A’s GM BILLY BEANE: Hi, Kyler, great to see you again.
KYLER MURRAY: You as well, Mr. Beane. It’s very considerate of you to come all the way out to my home to meet me, and even further out to Epstein’s mind at the same time.
BEANE: Well, we value you very highly, Kyler, and we really want you to join the Oakland Athletics.
MURRAY: I can see that, and I thank you for the opportunity, but you’re wasting your time. I’m playing football.
BEANE: Kyler, if this is about money, you could make a lot more playing baseball.
MURRAY: Yes, it is possible to make more money in baseball than football. But for every Alex Rodriguez or Giancarlo Stanton, there are thousands of kids who wash out with nothing.

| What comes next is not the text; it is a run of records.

Definition update_self (f : RedfieldTensor -> RedfieldTensor) : M unit :=
  fun w => Ok (tt, World (f (self_of w)) (sd_log w)).

Definition call_specden (freqs : matrix) (SD_id : ident) (imag : bool)
  : M matrix :=
  fun w => Ok (sd_call (specden (self_of w)) freqs SD_id imag,
               World (self_of w) (rcons (sd_log w) (SDCall freqs SD_id imag))).

(** Reading a local that may not have been assigned yet. *)
Definition read_local A (x : local_var) (v : option A) : M A :=
  if v is Some a then ret a else raise (UnboundLocalError x).

(** Reading an attribute that may not have been stored yet. *)
Definition read_attr A (x : attribute) (v : option A) : M A :=
  if v is Some a then ret a else raise (AttributeError x).

(** [for i in l: s = body(s, i)] *)
Fixpoint for_each S I (body : S -> I -> M S) (s : S) (l : seq I) : M S :=
  match l with
  | [::] => ret s
  | i :: l' => let* s' := body s i in for_each body s' l'
  end.

(** [enumerate(l)] *)
Definition enumerate I (l : seq I) : seq (nat * I) := zip (iota 0 (size l)) l.

(** [[*set(l)]]: the distinct entries of [l].  Python does not fix the order
    in which a set is iterated; [undup] is one enumeration, and the sums
    below are shown not to depend on which one is taken.  The order in which
    the calls to the evaluator enter the log is the order of this
    enumeration, which need not be the interpreter's: [undup] keeps the last
    occurrence of each entry, so that [0, 1, 0] is enumerated as [1, 0],
    where CPython iterates the set as [0, 1].  A log is to be read up to the
    order of the identifiers. *)
Definition set_list (l : seq ident) : seq ident := undup l.

(** [[chrom_idx for chrom_idx, x in enumerate(SD_id_list) if x == SD_id]] *)
Definition mask_of (l : seq ident) (SD_id : ident) : seq nat :=
  [seq p.1 | p <- enumerate l & p.2 == SD_id].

Only a small percentage of professional baseball players ever reach the major leagues. Of those lucky few, an even smaller percentage accumulate enough service time to reach arbitration and the possibility of a seven figure salary. Fewer still achieve six years of service time and become free agents.

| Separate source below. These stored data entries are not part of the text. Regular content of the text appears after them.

(** X13: the effect comes to rest after its second run, and what it
    then shows belongs to the form as it stands: a further run changes
    nothing, and the pure weight, the rounded amount and the balance
    are the ones computed from the final values of the form, the amount
    written by the effect itself included. *)
Theorem effect_settles_on_the_final_form (st : State) :
  let st' := settle st in
  let f := form st' in
  derivation_effect st' = st'
  /\ pureWeight st'
     = match grossWeight f, purity f with
       | Some g, Some p =>
           if truthy g && truthy p && not_cash (type f)
           then truncateTo3Decimals (Some (mul g (div p (of_int 100))))
           else None
       | _, _ => None
       end
  /\ roundedAmount st'
     = match amount f with
       | Some a => if truthy a then Some (roundToNearest5 a) else None
       | None => None
       end
  /\ balance st'
     = match amount f, paidAmount f with
       | Some a, Some paid => if truthy a then Some (sub a paid) else None
       | _, _ => None
       end.
Proof.
  intros st' f. subst st' f.
  pose proof (settle_stable st) as Hstable.
  split; [exact Hstable|].
  split; [|split].
  - rewrite <- Hstable at 1. rewrite derivation_effect_pureWeight.
    reflexivity.
  - rewrite <- Hstable at 1. apply derivation_effect_roundedAmount.
  - rewrite <- Hstable at 1. apply derivation_effect_balance.
Qed.

(** The amount the effect derives is a fixed point of the rounding, as
    long as the product it rounds is at most [2^52]. *)
Lemma roundToNearest5_twice_small (x : number) :
  valid_binary prec emax x = true ->
  le (Math_abs x) (of_int (2 ^ 52)) = true ->
  roundToNearest5 (roundToNearest5 x) = roundToNearest5 x.
Proof.
  intros Hval Hrange.
  assert (Hfin : isFinite x = true)
    by (destruct x as [s|[|]| |s m e]; try reflexivity;
        vm_compute in Hrange; discriminate Hrange).
  destruct (Math_round_div_5_small x Hval Hfin Hrange)
    as (s & k & Hround & Hk).
  exact (roundToNearest5_idempotent_exact x s k Hround Hk).
Qed.

(** X14: a derived amount needs no further rounding.  When the effect
    derives the amount from a pure weight [pw] and a rate [r] whose
    product is at most [2^52], the form's amount is
    [roundToNearest5(pw × r)], and the rounded amount shown beside it is
    that same number (or nothing, when the derived amount is 0); the pure
    weight shown is [pw]. *)
Theorem derived_amount_is_already_rounded
  (st : State) (g p r pw : number)
  (Hg : grossWeight (form st) = Some g)
  (Hp : purity (form st) = Some p)
  (Hr : rate (form st) = Some r)
  (Tg : truthy g = true) (Tp : truthy p = true) (Tr : truthy r = true)
  (Hty : not_cash (type (form st)) = true)
  (Hpw : truncateTo3Decimals (Some (mul g (div p (of_int 100)))) = Some pw)
  (Tpw : truthy pw = true)
  (Hvalid : valid_binary prec emax r = true)
  (Hrange : le (Math_abs (mul pw r)) (of_int (2 ^ 52)) = true) :
  let derived := roundToNearest5 (mul pw r) in
  amount (form (settle st)) = Some derived
  /\ roundedAmount (settle st)
     = (if truthy derived then Some derived else None)
  /\ pureWeight (settle st) = Some pw.
Proof.
  intros derived.
  assert (Hamount : amount (form (settle st)) = Some derived).
  { rewrite settle_amount. unfold auto_amount.
    rewrite Hg, Hp, Hr, Tg, Tp, Hty. cbn [andb].
    rewrite Hpw, Tr, Tpw. reflexivity. }
  assert (Hform : grossWeight (form (settle st)) = Some g
                  /\ purity (form (settle st)) = Some p
                  /\ type (form (settle st)) = type (form st)).
  { unfold settle. rewrite derivation_effect_form_twice.
    rewrite derivation_effect_form.
    destruct (auto_amount (form st)); cbn; auto. }
  destruct Hform as (Hg' & Hp' & Hty').
  pose proof (settle_stable st) as Hstable.
  split; [exact Hamount|]. split.
  - rewrite <- Hstable at 1.
    rewrite derivation_effect_roundedAmount, Hamount.
    destruct (truthy derived); [|reflexivity].
    f_equal. apply roundToNearest5_twice_small; [|exact Hrange].
    apply mul_valid; [|exact Hvalid].
    cbn in Hpw. injection Hpw as <-. apply div_valid.
  - rewrite <- Hstable at 1.
    rewrite derivation_effect_pureWeight, Hg', Hp', Hty', Tg, Tp, Hty.
    exact Hpw.
Qed.


(** X16: the metal types derive an amount that the form does not show.
    For [metal_received] and [metal_given], the types whose amount field
    is hidden, the weight fields and the rate are shown and the effect
    runs its derivation as for a sale: with a gross weight, a purity, a
    rate and a resulting pure weight that are non-zero, the form's amount
    becomes [roundToNearest5(pureWeight × rate)]. *)
Theorem hidden_amount_is_still_derived
  (st : State) (g p r pw : number)
  (Hhidden : showAmountField (type (form st)) = false)
  (Hg : grossWeight (form st) = Some g)
  (Hp : purity (form st) = Some p)
  (Hr : rate (form st) = Some r)
  (Tg : truthy g = true) (Tp : truthy p = true) (Tr : truthy r = true)
  (Hpw : truncateTo3Decimals (Some (mul g (div p (of_int 100)))) = Some pw)
  (Tpw : truthy pw = true) :
  showWeightFields (type (form st)) = true
  /\ amount (form (derivation_effect st))
     = Some (roundToNearest5 (mul pw r)).
Proof.
  assert (Hnc : not_cash (type (form st)) = true)
    by (destruct (type (form st)); try reflexivity;
        vm_compute in Hhidden; discriminate Hhidden).
  split.
  - destruct (type (form st)); try reflexivity;
      vm_compute in Hhidden; discriminate Hhidden.
  - rewrite derivation_effect_amount. unfold auto_amount.
    rewrite Hg, Hp, Hr, Tg, Tp, Hnc. cbn [andb].
    rewrite Hpw, Tr, Tpw. reflexivity.
Qed.

End NewTransactionMore.

Section SubmissionMore.
Import JS ApiService NewTransaction.
Context {Data : Type}.
Variable network :
  nat -> Request TransactionObject -> completion (Response Data) * Z.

I’m 21-years-old. If I reach the majors in just three years, which would be quite fast, I won’t become a free agent until I’m 30. Now look what’s going on with Manny Machado and Bryce Harper. They’re essentially the PERFECT free agents, and they’ve got no more than a handful of interested teams willing to pay what they’re worth! At best, I’ll be four years older than they are now when I reach free agency.
All of this assumes that I actually succeed in baseball. I believe in my own ability, of course, but the history of #9 overall picks is against me. Of the 51 players drafted in my spot from 1965-2015, only Kevin Appier and Barry Zito achieved more than 22 bWAR. 1⁄3 of them never reached the majors at all! The median bWAR for the draft position is -0.5. I can’t bank on draft pedigree as a golden ticket to success.
Making matters worse, MLB could go through difficult labor negotiations, or even a work stoppage, just as I’m ready to debut. The NFL could face similar problems as well, right around the same time. The difference is, over there I would be an established veteran. Wouldn’t you want to go through that as a veteran and not as a rookie?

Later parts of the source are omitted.